• Dataset entries
__________

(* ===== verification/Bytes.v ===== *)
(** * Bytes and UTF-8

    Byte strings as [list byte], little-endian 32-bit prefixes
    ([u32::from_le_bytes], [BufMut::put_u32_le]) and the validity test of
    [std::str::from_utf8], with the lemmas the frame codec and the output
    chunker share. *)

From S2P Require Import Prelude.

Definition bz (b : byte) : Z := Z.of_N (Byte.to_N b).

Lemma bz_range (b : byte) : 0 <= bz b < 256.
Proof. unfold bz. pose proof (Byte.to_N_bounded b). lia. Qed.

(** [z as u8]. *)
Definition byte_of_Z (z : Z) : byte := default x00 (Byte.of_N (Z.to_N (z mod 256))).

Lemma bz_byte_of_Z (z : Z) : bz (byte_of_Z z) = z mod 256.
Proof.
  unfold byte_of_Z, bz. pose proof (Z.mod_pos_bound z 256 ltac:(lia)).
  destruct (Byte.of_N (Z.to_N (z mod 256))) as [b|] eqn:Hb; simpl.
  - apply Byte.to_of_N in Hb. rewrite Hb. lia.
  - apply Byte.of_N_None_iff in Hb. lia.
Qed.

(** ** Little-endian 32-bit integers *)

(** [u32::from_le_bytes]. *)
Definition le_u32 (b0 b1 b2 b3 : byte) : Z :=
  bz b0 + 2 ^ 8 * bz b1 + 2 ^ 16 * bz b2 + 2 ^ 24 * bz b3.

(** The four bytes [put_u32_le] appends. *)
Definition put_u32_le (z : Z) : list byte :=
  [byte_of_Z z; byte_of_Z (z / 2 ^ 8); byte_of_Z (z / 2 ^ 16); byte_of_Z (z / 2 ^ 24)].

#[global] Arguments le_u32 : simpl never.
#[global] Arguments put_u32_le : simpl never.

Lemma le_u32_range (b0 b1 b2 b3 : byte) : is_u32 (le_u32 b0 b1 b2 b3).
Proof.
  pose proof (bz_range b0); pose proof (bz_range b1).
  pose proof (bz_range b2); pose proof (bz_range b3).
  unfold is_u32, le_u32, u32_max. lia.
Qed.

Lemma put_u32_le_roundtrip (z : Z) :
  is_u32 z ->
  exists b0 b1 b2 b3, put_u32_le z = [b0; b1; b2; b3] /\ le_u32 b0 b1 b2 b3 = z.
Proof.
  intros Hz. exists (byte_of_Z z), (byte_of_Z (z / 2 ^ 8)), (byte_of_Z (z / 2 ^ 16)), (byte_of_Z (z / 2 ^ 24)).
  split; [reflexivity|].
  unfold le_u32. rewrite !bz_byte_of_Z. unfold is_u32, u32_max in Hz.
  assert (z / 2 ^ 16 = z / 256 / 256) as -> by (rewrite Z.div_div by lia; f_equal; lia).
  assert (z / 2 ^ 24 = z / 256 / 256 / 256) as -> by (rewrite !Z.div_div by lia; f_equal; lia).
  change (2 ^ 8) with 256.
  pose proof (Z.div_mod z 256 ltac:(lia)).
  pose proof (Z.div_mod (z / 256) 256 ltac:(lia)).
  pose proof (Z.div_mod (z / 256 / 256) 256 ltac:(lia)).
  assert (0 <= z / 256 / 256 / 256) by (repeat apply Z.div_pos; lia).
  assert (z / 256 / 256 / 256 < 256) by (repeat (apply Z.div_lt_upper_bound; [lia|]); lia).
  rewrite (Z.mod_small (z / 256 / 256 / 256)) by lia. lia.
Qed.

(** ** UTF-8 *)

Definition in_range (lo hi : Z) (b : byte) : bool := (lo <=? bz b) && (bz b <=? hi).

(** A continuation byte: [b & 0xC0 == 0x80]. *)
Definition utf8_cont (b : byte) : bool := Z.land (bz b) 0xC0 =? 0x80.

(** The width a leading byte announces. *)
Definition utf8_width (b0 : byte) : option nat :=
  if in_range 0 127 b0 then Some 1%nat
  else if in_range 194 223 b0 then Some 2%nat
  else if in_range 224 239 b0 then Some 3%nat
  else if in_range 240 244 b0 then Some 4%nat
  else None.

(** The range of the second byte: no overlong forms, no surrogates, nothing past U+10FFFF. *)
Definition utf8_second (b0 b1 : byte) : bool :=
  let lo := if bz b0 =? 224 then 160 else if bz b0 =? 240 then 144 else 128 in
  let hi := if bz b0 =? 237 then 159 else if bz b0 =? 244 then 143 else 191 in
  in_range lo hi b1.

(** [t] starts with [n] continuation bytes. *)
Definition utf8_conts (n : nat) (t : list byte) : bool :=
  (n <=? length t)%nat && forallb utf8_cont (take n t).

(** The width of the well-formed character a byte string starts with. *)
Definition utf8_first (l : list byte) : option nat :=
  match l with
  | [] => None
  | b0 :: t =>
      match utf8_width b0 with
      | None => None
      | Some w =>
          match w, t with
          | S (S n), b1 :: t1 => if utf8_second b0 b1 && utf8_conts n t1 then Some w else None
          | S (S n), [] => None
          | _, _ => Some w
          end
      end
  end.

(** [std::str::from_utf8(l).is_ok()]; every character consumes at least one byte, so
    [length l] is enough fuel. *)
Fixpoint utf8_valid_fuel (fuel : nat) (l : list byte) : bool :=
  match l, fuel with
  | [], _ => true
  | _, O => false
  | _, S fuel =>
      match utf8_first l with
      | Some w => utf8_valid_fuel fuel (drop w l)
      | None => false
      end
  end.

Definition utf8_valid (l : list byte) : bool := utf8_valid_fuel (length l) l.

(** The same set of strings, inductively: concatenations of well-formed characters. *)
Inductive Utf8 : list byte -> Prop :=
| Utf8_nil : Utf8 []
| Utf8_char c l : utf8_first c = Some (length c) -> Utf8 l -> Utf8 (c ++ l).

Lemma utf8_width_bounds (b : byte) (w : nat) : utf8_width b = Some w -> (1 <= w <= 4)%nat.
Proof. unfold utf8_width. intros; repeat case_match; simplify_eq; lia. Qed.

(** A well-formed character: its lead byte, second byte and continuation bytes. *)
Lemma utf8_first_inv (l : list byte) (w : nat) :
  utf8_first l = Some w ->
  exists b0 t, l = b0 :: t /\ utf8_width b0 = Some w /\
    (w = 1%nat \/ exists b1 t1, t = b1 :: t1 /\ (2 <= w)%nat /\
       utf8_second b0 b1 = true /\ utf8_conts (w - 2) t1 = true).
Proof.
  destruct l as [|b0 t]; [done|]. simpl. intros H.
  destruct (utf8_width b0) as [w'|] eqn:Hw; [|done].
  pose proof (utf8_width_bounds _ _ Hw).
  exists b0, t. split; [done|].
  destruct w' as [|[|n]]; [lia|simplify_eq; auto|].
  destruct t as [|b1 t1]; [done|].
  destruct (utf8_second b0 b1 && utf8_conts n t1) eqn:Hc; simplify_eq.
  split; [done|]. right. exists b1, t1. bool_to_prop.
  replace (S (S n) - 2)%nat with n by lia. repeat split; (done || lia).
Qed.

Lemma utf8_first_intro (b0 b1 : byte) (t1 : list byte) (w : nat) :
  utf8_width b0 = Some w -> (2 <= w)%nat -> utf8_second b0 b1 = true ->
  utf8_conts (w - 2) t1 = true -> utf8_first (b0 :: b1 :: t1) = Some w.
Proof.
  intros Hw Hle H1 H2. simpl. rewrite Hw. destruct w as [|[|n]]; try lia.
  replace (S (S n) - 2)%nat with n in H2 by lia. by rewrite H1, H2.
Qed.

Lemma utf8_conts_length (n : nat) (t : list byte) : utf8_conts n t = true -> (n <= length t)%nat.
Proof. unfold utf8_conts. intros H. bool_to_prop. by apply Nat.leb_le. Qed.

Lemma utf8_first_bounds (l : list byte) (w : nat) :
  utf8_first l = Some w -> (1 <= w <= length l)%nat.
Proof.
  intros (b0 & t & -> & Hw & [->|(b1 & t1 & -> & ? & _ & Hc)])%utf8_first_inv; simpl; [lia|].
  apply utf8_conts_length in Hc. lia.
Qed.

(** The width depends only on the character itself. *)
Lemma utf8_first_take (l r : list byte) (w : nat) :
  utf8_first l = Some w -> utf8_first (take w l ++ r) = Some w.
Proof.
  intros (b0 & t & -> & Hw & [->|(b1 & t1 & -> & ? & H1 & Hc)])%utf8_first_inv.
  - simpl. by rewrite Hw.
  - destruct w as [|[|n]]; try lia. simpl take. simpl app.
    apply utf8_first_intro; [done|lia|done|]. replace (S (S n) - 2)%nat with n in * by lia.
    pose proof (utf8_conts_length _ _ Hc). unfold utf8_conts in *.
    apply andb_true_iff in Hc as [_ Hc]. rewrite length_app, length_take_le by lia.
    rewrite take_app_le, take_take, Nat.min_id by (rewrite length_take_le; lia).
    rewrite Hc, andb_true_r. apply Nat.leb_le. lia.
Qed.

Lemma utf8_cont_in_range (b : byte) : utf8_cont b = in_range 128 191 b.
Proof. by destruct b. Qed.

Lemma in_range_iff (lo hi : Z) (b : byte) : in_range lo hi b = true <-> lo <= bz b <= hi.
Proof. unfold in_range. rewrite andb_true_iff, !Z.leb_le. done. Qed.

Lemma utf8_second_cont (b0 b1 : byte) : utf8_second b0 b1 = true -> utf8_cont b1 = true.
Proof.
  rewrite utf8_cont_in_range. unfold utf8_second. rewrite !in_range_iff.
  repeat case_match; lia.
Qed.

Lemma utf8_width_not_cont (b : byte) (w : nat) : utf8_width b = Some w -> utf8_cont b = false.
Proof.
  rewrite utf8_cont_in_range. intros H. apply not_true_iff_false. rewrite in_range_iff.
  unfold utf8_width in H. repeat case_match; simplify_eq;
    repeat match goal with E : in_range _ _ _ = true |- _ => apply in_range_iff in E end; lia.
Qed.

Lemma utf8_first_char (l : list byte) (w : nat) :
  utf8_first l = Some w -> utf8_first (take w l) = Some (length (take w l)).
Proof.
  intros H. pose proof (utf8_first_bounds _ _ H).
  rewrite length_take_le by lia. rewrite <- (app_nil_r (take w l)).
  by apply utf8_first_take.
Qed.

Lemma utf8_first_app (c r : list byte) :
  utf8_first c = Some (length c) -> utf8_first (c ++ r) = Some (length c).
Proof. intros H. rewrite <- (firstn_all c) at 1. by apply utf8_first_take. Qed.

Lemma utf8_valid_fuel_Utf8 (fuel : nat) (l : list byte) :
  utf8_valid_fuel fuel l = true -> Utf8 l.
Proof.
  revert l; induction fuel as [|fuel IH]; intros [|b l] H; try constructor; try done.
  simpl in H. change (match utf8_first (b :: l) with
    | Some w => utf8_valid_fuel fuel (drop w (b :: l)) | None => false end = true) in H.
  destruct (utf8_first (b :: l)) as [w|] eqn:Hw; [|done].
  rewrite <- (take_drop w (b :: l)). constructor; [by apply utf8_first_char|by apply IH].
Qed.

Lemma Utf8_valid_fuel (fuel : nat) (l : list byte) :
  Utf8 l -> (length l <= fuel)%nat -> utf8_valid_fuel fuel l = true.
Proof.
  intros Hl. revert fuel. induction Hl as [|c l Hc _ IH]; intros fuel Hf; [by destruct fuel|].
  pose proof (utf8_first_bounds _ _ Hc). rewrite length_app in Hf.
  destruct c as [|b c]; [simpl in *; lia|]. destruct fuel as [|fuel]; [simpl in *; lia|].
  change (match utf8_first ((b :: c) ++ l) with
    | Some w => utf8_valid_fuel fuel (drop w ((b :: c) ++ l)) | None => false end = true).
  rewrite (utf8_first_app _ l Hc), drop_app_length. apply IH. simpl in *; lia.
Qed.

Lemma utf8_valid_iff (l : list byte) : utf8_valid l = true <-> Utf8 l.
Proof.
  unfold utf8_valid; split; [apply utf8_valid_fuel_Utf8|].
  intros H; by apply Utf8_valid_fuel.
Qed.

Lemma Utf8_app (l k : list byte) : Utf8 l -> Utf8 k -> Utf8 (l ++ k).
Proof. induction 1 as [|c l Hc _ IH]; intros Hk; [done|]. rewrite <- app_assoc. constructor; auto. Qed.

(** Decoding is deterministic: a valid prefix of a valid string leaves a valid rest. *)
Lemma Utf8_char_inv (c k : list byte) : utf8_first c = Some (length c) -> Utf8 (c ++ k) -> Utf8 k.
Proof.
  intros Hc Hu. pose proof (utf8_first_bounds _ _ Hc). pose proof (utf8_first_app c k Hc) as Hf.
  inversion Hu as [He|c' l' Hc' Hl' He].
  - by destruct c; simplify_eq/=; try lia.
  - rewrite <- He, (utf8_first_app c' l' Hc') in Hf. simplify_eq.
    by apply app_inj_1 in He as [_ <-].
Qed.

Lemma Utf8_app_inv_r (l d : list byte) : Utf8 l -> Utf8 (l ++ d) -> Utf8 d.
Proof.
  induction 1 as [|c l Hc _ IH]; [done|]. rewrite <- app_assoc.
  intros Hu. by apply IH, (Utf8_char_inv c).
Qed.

__________

• TASK DETAILS
For each line in the records that contains the word "then", make a copy.

• REPLY
  if in_range 0 127 b0 then Some 1%nat
  else if in_range 194 223 b0 then Some 2%nat
  else if in_range 224 239 b0 then Some 3%nat
  else if in_range 240 244 b0 then Some 4%nat
  let lo := if bz b0 =? 224 then 160 else if bz b0 =? 240 then 144 else 128 in
  let hi := if bz b0 =? 237 then 159 else if bz b0 =? 244 then 143 else 191 in
          | S (S n), b1 :: t1 => if utf8_second b0 b1 && utf8_conts n t1 then Some w else None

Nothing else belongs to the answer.